Kültür ve Sanat

Süslenen Destiler Yozgat’ı Tanıtıyor: Çömlekçilik Sanatı Yaşatılıyor

İnsanlık tarihi kadar eski Çömlekçilik sanatı ile yapılan destiler ve çeşitli ürünler Yozgat’ta süslenip satılarak hem Yozgat’ın kültürel değerleri tanıtılıyor hem de kadim çömlekçilik mesleği yaşatılıyor.

Abone Ol

Yozgat'ta üretimi yapılmayan Desti, çanak ve çömlek gibi ürünler, Nevşehir ve Kayseri gibi illerden getirilerek Yozgatlılar tarafından yemek pişirme, peynir basma ve hediyelik eşya amacıyla kullanılıyor.

Yozgat’ta Süslenen Destiler Yeniden Hayat Buluyor

Yüzyıllardır Anadolu kültürünün önemli bir parçası olan çömlekçilik sanatı, bugün Yozgat’ta süslenmiş destiler, çanaklar ve çömleklerle yeniden hayat buluyor.

Her biri el emeğiyle şekillenen ve süslenen bu ürünler, sadece bir mutfak gereci değil, aynı zamanda geçmişle bugün arasında kurulan köprü niteliğiyle hediyelik eşya olarak da satılıyor.

Yozgat’ta üretilmeyen çanak, çömlek ve destiler, çevre illerden getirilerek, burada süslenip satışa sunuluyor.

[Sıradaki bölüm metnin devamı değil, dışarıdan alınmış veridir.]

Lemma supplies_ok id n s : sys_ok s -> is_i32 n -> sys_ok (supplies id n s).
Proof.
  intros Hs Hn. unfold supplies, with_semaphore. destruct (lookup_object id (ke s)) as [[| |x|]|] eqn:E; try (by apply sys_ok_refl).
  pose proof (release_semaphore_ok (pcs s) (log s) id x n (threads (ke s)) (proj2 (ok_objects _ Hs id _ E)) Hn) as Ha.
  destruct (release_semaphore x n (threads (ke s))) as [[prev x'] l]. pose proof (puts_threads id (ESemaphore x') l (ke s) (ok_live _ Hs)) as Hp.
  destruct (prev =? -1); [by apply (sys_ok_put s id (ESemaphore x) (ESemaphore x'))|]. apply (sys_ok_observe s id (ESemaphore x) (ESemaphore x')); [done|done|done|done|].
  intros i Hi. apply Z.eqb_neq in Hi. rewrite Z.eqb_sym in Hi. split_and!; [done|done|rewrite supplied_cons|]; cbn [supply well_used forallb sound]; by rewrite Hi.
Qed.

(** Timers: the object found last looks like the one before, its blocks
    satisfied. *)
Lemma signal_timer_ok tid s : sys_ok s -> sys_ok (with_ke (signal_timer_in_registry tid (ke s)) s).
Proof.
  intros Hs. unfold signal_timer_in_registry. destruct (DISPATCHER_REGISTRY (ke s)) as [m|] eqn:Em; [|by apply sys_ok_refl].
  destruct (List.find _ _) as [id|]; [|by apply sys_ok_refl]. destruct (m !! id) as [[| | |t]|] eqn:Et; try (by apply sys_ok_refl).
  assert (lookup_object id (ke s) = Some (ETimer t)) as E by (unfold lookup_object; by rewrite Em).
  unfold fire_timer. apply (sys_ok_put s id (ETimer t) (ETimer (mkTimer (satisfy_all (set_signal 1 (ti_header t))) (timer_id t) (ti_active t))));
    [done|done|apply puts_threads, Hs|]. intros [Hb _]. split; [|done]. apply (same_blocks_ok _ id (wait_list (ti_header t))); [apply same_satisfy_all|done].
Qed.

Bu sayede hem Yozgat’ın kültürel değerleri tanıtılıyor hem de unutulmaya yüz tutan çömlekçilik mesleği yaşatılıyor.

“Her Şeyin Tadı Çömlekte”

Yozgat'ta Yöresel Eşya Dükkânı işleten 50 yaşındaki Yasin Yüce, çömlekçilik mesleğinin önemini ve çömlek ürünlerinin kullanım alanlarını Yozgat Hakimiyet Gazetesi muhabirine anlattı.

Yüce, desti, çanak ve çömleklerin; yöre mutfağının vazgeçilmezi olan desti kebabı, güveç, sütlaç yapımında, ayrıca peynir basmada, su destisi olarak ve hediyelik eşya olarak kullanıldığını söyledi.

Çömleğin yemeklere kattığı lezzetin altını çizerek, bu mesleğin basit bir iş olmadığını söyleyen Yüce, “Çömlekçilik öylesine bir meslek değil. Çünkü her şeyin tadı çömlekte. Desti kebabı olsun, güveç olsun; bir tencerede yapıp tadına bakın, bir de çanakta yapıp tadına bakın. Aradaki farkı hemen anlarsınız" dedi.

Yozgat Destilerle Tanıtılıyor

Yozgat'ın meşhur desti kebabından dolayı destileri süsleyerek ve boyayarak hediyelik eşya haline getirdiklerini dile getiren Yüce, “Yozgat'ın desti kebabı meşhur olduğu için destileri özel olarak süslüyoruz. Hatıralık eşya olarak dışarıdan gelen hemşerilerimize ve misafirlerimize satıyoruz. Bu sayede hem kadim bir el sanatını yaşatıyoruz hem de Yozgat'ın yöresel lezzetini ve kültürel değerlerini tanıtmış oluyoruz” ifadelerini kullandı.

Mesleğinin Geleceği Konusunda Endişelerini De Dile Getirdi

Çanak, çömlek ve desti satışlarının mevsimsellik gösterdiğini aktaran Yüce, işlerinin genellikle yaz aylarında hareketlendiğini belirtti.

Yüce, “Bizim işimiz 3-4 aylık, kışın oturuyoruz. Öğrenciler ve dışarıdan yabancı misafirlerimiz geldiği müddetçe bizim işimiz iyi” şeklinde konuştu.

Çömlekçilik mesleğinin geleceği konusunda endişelerini de dile getiren Yüce, 10-15 yıl sonra bu mesleğin maalesef ölebileceğini düşündüğünü ifade etti.

Tüketicileri Uyardı

Yüce, son olarak çömlek ve desti alırken dikkat edilmesi gereken noktaları paylaşarak tüketicileri uyardı.

Yüce, ürünlerin mutlaka fırınlanmasına, kırık veya çatlak olmamasına dikkat edilmesi gerektiğini vurgulayarak, “İyi olursa sesinden belli olur zaten. Her topraktan çanak olmaz, buna dikkat edilmesi gerekiyor” dedi.